The researchers say the numbers point out the following: 1) a growing public ignorance of how to behave around dogs; 2) extensive mistreatment of dogs; and 3) adults not instructing their children to stay away from unfamiliar dogs. The study stresses this is a people problem, not a dog problem. The number one rule parents need to teach their children is never to approach an unfamiliar dog, because not all dogs are friendly. If a child wishes to pet a dog, the child must be taught to ask permission from the dog's owner first.
"Rottweilers can live in harmony with children, as long as all parties are taught mutual respect. Children need to learn that all dogs need to be respected. Dogs that are eating or sleeping are never to be disturbed. Dogs should never be subjected to abusive behavior, including ear pulling, eye poking, blowing in the face, etc. If any dog is abused enough, it will eventually defend itself if it feels as though it has no alternative. A Rottweiler is normally a very tolerant dog, but all animals have their limits as to how much nonsense they will take before they issue a correction. It is the responsibility of the dog owner to protect the dog from the misbehavior of children, and it is the children's parents responsibility to teach them proper dog etiquette."
"When properly bred, exercised and trained with positive reinforcement, Rottweilers are extremely loving, calm, stable companion dogs. People have created this situation, and it is up to people to take responsibility for the situation and change it. They also don't understand the strength of an 85 lb. one-year-old puppy," says Tonia Ellsworth, aerobics instructor and Rottweiler owner, Colorado Springs, Colorado.
"Obviously, a dog that weighs over 100 lbs. and has defensive instincts needs to be trained and monitored properly. This kind of dog needs training starting immediately upon arriving at home. Positive reinforcement works extremely well with this breed, as it is a very intelligent breed of dog that wants to work with its human. I recommend any owner to thoroughly research the breed, understand how large it will grow to be, and commit to taking the puppy to puppy-kindergarten classes, as well as at least two more basic obedience classes. This breed needs a lot of mental stimulation. It needs to have a job to be happy and well-adjusted."

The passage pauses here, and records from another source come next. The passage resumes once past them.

(* ===== verification/Queue.v ===== *)
(** The bounded event queue: src/event_queue.cpp and
    src/internal/event_queue.hpp.

    The queue is guarded by its own mutex, so every operation is one atomic
    function of its state. The condition variable only decides when the
    consumer runs: [pop_wait] is the part that runs with the lock held once
    the wait is over (a full batch, a kick, or the timeout). *)
From S2P Require Import Prelude Types.

Local Open Scope Z_scope.

(** * Definitions *)

(** [struct QueuedEvent]. *)
Record QueuedEvent : Type := mkQueued {
  qe_event : Event;
  qe_ordinal : Z;
  qe_consent_generation : Z
}.

(** [class EventQueue]. *)
Record EventQueue : Type := mkQueue {
  queue_ : list QueuedEvent;
  capacity_ : Z;
  batch_threshold_ : Z;
  kicked_ : bool
}.

(** The constructor. *)
Definition new_queue (capacity batch_threshold : Z) : EventQueue :=
  mkQueue [] capacity batch_threshold false.

(** [EventQueue::size]. *)
Definition queue_size (q : EventQueue) : Z := vsize (queue_ q).

(** [EventQueue::full]. *)
Definition queue_full (q : EventQueue) : bool := capacity_ q <=? queue_size q.

(** [EventQueue::has_room_for]. *)
Definition has_room_for (q : EventQueue) (count : Z) : bool :=
  let used := if queue_size q <? capacity_ q then queue_size q else capacity_ q in
  count <=? capacity_ q - used.

(** [EventQueue::try_push]: RejectNewest. *)
Definition try_push (q : EventQueue) (e : QueuedEvent) : bool * EventQueue :=
  if capacity_ q <=? queue_size q then (false, q)
  else (true, mkQueue (queue_ q ++ [e]) (capacity_ q) (batch_threshold_ q) (kicked_ q)).

(** [EventQueue::front_ordinal]. *)
Definition front_ordinal (q : EventQueue) : Z :=
  match queue_ q with
  | [] => uint64_max
  | e :: _ => qe_ordinal e
  end.

(** The predicate the consumer waits for in [EventQueue::pop_wait]. *)
Definition wake_predicate (q : EventQueue) : bool :=
  (batch_threshold_ q <=? queue_size q) || kicked_ q.

(** The [while] loop of [pop_wait]: moves front events until the queue is
    empty or [max] events have been moved. *)
Fixpoint pop_loop (queue : list QueuedEvent) (max moved : Z) (out : list QueuedEvent)
    : list QueuedEvent * Z * list QueuedEvent :=
  match queue with
  | [] => ([], moved, out)
  | e :: rest =>
      if moved <? max then pop_loop rest max (moved + 1) (out ++ [e])
      else (queue, moved, out)
  end.

(** [EventQueue::pop_wait] once the wait is over: the number of moved events,
    the output vector extended with them, and the queue left. *)
Definition pop_wait (q : EventQueue) (max : Z) (out : list QueuedEvent)
    : Z * list QueuedEvent * EventQueue :=
  let '(rest, moved, out') := pop_loop (queue_ q) max 0 out in
  (moved, out', mkQueue rest (capacity_ q) (batch_threshold_ q) false).

(** [EventQueue::kick]. *)
Definition kick (q : EventQueue) : EventQueue :=
  mkQueue (queue_ q) (capacity_ q) (batch_threshold_ q) true.

(** [EventQueue::clear]. *)
Definition queue_clear (q : EventQueue) : Z * EventQueue :=
  (queue_size q, mkQueue [] (capacity_ q) (batch_threshold_ q) (kicked_ q)).

(** Successive pushes, as producers perform them: the answers in order. *)
Fixpoint push_all (q : EventQueue) (es : list QueuedEvent) : list bool * EventQueue :=
  match es with
  | [] => ([], q)
  | e :: es' =>
      let '(b, q1) := try_push q e in
      let '(bs, q2) := push_all q1 es' in (b :: bs, q2)
  end.

(** The ordinals of a list of queued events. *)
Definition ordinals (l : list QueuedEvent) : list Z := qe_ordinal <$> l.

(** Admission order: strictly increasing ordinals. *)
Definition in_order (l : list QueuedEvent) : Prop := StronglySorted Z.lt (ordinals l).

(** The type invariant: the capacity is respected. *)
Definition queue_wf (q : EventQueue) : Prop := 0 <= capacity_ q /\ queue_size q <= capacity_ q.

(** * Lemmas *)

(** The pop loop moves a prefix: as much as [max] and the queue allow. *)
Lemma pop_loop_spec queue max moved out :
  moved <= max ->
  pop_loop queue max moved out =
    (drop (Z.to_nat (max - moved)) queue,
     moved + Z.min (max - moved) (vsize queue),
     out ++ take (Z.to_nat (max - moved)) queue).
Proof.
  revert moved out. induction queue as [|e queue IH]; intros moved out Hm; simpl.
  { rewrite drop_nil, take_nil, app_nil_r, vsize_nil. f_equal. f_equal. lia. }
  destruct (Z.ltb_spec moved max).
  - rewrite IH by lia. replace (Z.to_nat (max - moved)) with (S (Z.to_nat (max - (moved + 1)))) by lia.
    simpl. rewrite <- app_assoc, vsize_cons. f_equal. f_equal. lia.
  - replace (Z.to_nat (max - moved)) with 0%nat by lia. rewrite app_nil_r.
    rewrite vsize_cons. pose proof (vsize_nonneg queue). f_equal. f_equal. lia.
Qed.

Lemma pop_wait_spec q max out :
  0 <= max ->
  pop_wait q max out =
    (Z.min max (queue_size q), out ++ take (Z.to_nat max) (queue_ q),
     mkQueue (drop (Z.to_nat max) (queue_ q)) (capacity_ q) (batch_threshold_ q) false).
Proof.
  intros Hm. unfold pop_wait, queue_size. rewrite pop_loop_spec by done.
  by rewrite Z.sub_0_r, Z.add_0_l.
Qed.

Lemma in_order_app l k :
  in_order (l ++ k) <->
  in_order l /\ in_order k /\ (forall a b, a ∈ l -> b ∈ k -> qe_ordinal a < qe_ordinal b).
Proof.
  unfold in_order, ordinals. rewrite fmap_app. induction l as [|x l IH]; simpl.
  - split; [intros H; split_and!; [constructor|done|set_solver]|naive_solver].
  - split.
    + intros H. apply StronglySorted_inv in H as [H1 H2]. apply IH in H1 as (? & ? & Hx).
      rewrite Forall_app in H2. destruct H2 as [Ha Hb]. split_and!; [by constructor|done|].
      intros a b [->|Ha']%elem_of_cons Hk; [|by apply Hx].
      rewrite Forall_fmap, Forall_forall in Hb. by apply Hb.
    + intros (H1 & H2 & Hx). apply StronglySorted_inv in H1 as [? ?]. constructor.
      * apply IH. split_and!; try done. intros; apply Hx; set_solver.
      * rewrite Forall_app. split; [done|]. rewrite Forall_fmap, Forall_forall.
        intros b Hb. apply Hx; set_solver.
Qed.

Lemma in_order_take_drop n l : in_order l -> in_order (take n l) /\ in_order (drop n l).
Proof. rewrite <- (take_drop n l) at 1. rewrite in_order_app. naive_solver. Qed.

(** The front of an ordered queue carries its least ordinal. *)
Lemma front_ordinal_least q e :
  in_order (queue_ q) -> e ∈ queue_ q -> front_ordinal q <= qe_ordinal e.
Proof.
  unfold front_ordinal, in_order, ordinals.
  destruct (queue_ q) as [|x l]; intros H Hin; [set_solver|]. simpl in H.
  apply StronglySorted_inv in H as [_ H]. rewrite Forall_fmap, Forall_forall in H.
  apply elem_of_cons in Hin as [->|Hin]; [lia|]. specialize (H e Hin). simpl in H. lia.
Qed.

Lemma try_push_accepts q e :
  queue_full q = false ->
  try_push q e = (true, mkQueue (queue_ q ++ [e]) (capacity_ q) (batch_threshold_ q) (kicked_ q)).
Proof. unfold queue_full, try_push. by intros ->. Qed.

Lemma has_room_for_iff q n :
  queue_wf q -> has_room_for q n = true <-> queue_size q + n <= capacity_ q.
Proof.
  intros [H0 Hwf]. unfold has_room_for.
  destruct (Z.ltb_spec (queue_size q) (capacity_ q)); rewrite Z.leb_le; lia.
Qed.

(** Pushing [es] into a queue with room accepts them all, in order. *)
Lemma push_all_accepts q es :
  queue_size q + vsize es <= capacity_ q ->
  push_all q es =
    (replicate (length es) true,
     mkQueue (queue_ q ++ es) (capacity_ q) (batch_threshold_ q) (kicked_ q)).
Proof.
  revert q. induction es as [|e es IH]; intros q Hr; simpl.
  { rewrite app_nil_r. by destruct q. }
  rewrite vsize_cons in Hr. pose proof (vsize_nonneg es).
  rewrite try_push_accepts by (unfold queue_full; apply Z.leb_gt; lia).
  rewrite IH by (unfold queue_size; simpl; rewrite vsize_app, vsize_cons, vsize_nil;
                 unfold queue_size in Hr; lia).
  simpl. by rewrite <- app_assoc.
Qed.

(** * Properties *)

(** a reservation that succeeds is honoured. When [has_room_for count]
    answers true, that many pushes in a row are all accepted and appended in
    order; when it answers false, some push of the row is rejected. *)
Theorem reservation_honoured q es :
  queue_wf q ->
  if has_room_for q (vsize es)
  then push_all q es = (replicate (length es) true,
                        mkQueue (queue_ q ++ es) (capacity_ q) (batch_threshold_ q) (kicked_ q))
  else false ∈ fst (push_all q es).
Proof.
  intros Hwf. destruct (has_room_for q (vsize es)) eqn:E.
  { apply push_all_accepts. by apply has_room_for_iff. }
  assert (capacity_ q < queue_size q + vsize es) as Hlt.
  { apply Z.nle_gt. rewrite <- has_room_for_iff by done. congruence. }
  clear E. revert q Hwf Hlt. induction es as [|e es IH]; intros q [H0 Hwf] Hlt; simpl.
  { rewrite vsize_nil in Hlt. lia. }
  rewrite vsize_cons in Hlt. unfold try_push.
  destruct (Z.leb_spec (capacity_ q) (queue_size q)).
  - destruct (push_all q es). set_solver.
  - specialize (IH (mkQueue (queue_ q ++ [e]) (capacity_ q) (batch_threshold_ q) (kicked_ q))).
    destruct (push_all _ es) as [bs q2]. simpl in *. apply elem_of_cons. right. apply IH.
    + unfold queue_wf, queue_size in *. simpl. autorewrite with vsize. lia.
    + unfold queue_size in *. simpl. autorewrite with vsize. lia.
Qed.

(** Witness: two pushes into a queue of capacity two. *)
Lemma reservation_honoured_witness :
  let e n := mkQueued (mkEvent "" "" "" 1 0 "" "" 0 []) n 0 in
  push_all (new_queue 2 1) [e 1; e 2] =
    ([true; true], mkQueue [e 1; e 2] 2 1 false).
Proof.
  intros e.
  apply (reservation_honoured (new_queue 2 1) [e 1; e 2]).
  split; vm_compute; discriminate.
Defined.

(** The consumer side is a FIFO. [pop_wait] moves exactly the oldest
    [min max size] events, in order, after what [out] already held, leaves the
    rest in order, clears the kick and keeps the queue within capacity. *)
Theorem pop_wait_fifo q max out moved out' q' :
  0 <= max -> queue_wf q -> pop_wait q max out = (moved, out', q') ->
  exists popped, out' = out ++ popped /\ queue_ q = popped ++ queue_ q' /\
    moved = vsize popped /\ moved = Z.min max (queue_size q) /\
    kicked_ q' = false /\ queue_wf q'.
Proof.
  intros Hm Hwf. rewrite pop_wait_spec by done. intros [= <- <- <-].
  exists (take (Z.to_nat max) (queue_ q)). simpl. rewrite take_drop.
  unfold queue_wf, queue_size, vsize in *. simpl.
  rewrite length_take, length_drop. split_and!; try done; lia.
Qed.

(** Witness: three queued events, a batch of two. *)
Lemma pop_wait_fifo_witness :
  let e n := mkQueued (mkEvent "" "" "" 1 0 "" "" 0 []) n 0 in
  exists popped, [e 1; e 2] = [] ++ popped /\ [e 1; e 2; e 3] = popped ++ [e 3] /\
    2 = vsize popped /\ 2 = Z.min 2 3 /\ false = false /\ queue_wf (mkQueue [e 3] 4 2 false).
Proof.
  intros e.
  apply (pop_wait_fifo (mkQueue [e 1; e 2; e 3] 4 2 true) 2 [] 2 [e 1; e 2]
           (mkQueue [e 3] 4 2 false)).
  - lia.
  - split; vm_compute; discriminate.
  - reflexivity.
Defined.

"Rottweilers also need a lot of exercise and safe space to play. All owners should have access to a large, fenced yard. The fence should be a privacy fence. The fence should be high and wooden, so that the dog has less of a chance of escaping, and less of a chance of neighborhood kids being able to stick hands, sticks, etc., through the fence to torment the dog. Rottweilers should never be chained in a yard. This scenario leads to disaster, as the dog becomes more aggressive the longer it is chained. Neighborhood kids can come and taunt a chained dog and the dog has no place to retreat to. A fenced yard is the only way to go. A Rottweiler should never be allowed to roam the neighborhood. If any dog thinks someone is invading his territory, he may bite. If a Rottweiler bites, the person may be literally scarred for life. Worst-case scenario is when more than one Rottweiler is allowed to roam the streets. This is just asking for a dog bite to occur."
"The Rottweiler breed is not more vicious or more aggressive than the Chihuahua breed or any other Terrier breed. The difference between these is the size of the animal. A bite from a Chihuahua can be treated with a Band-Aid, but a bite from a Rottweiler usually needs medical treatment. I always compare it with a lion and a cat, both felines. Which animal would you like to fight?" says Acosta.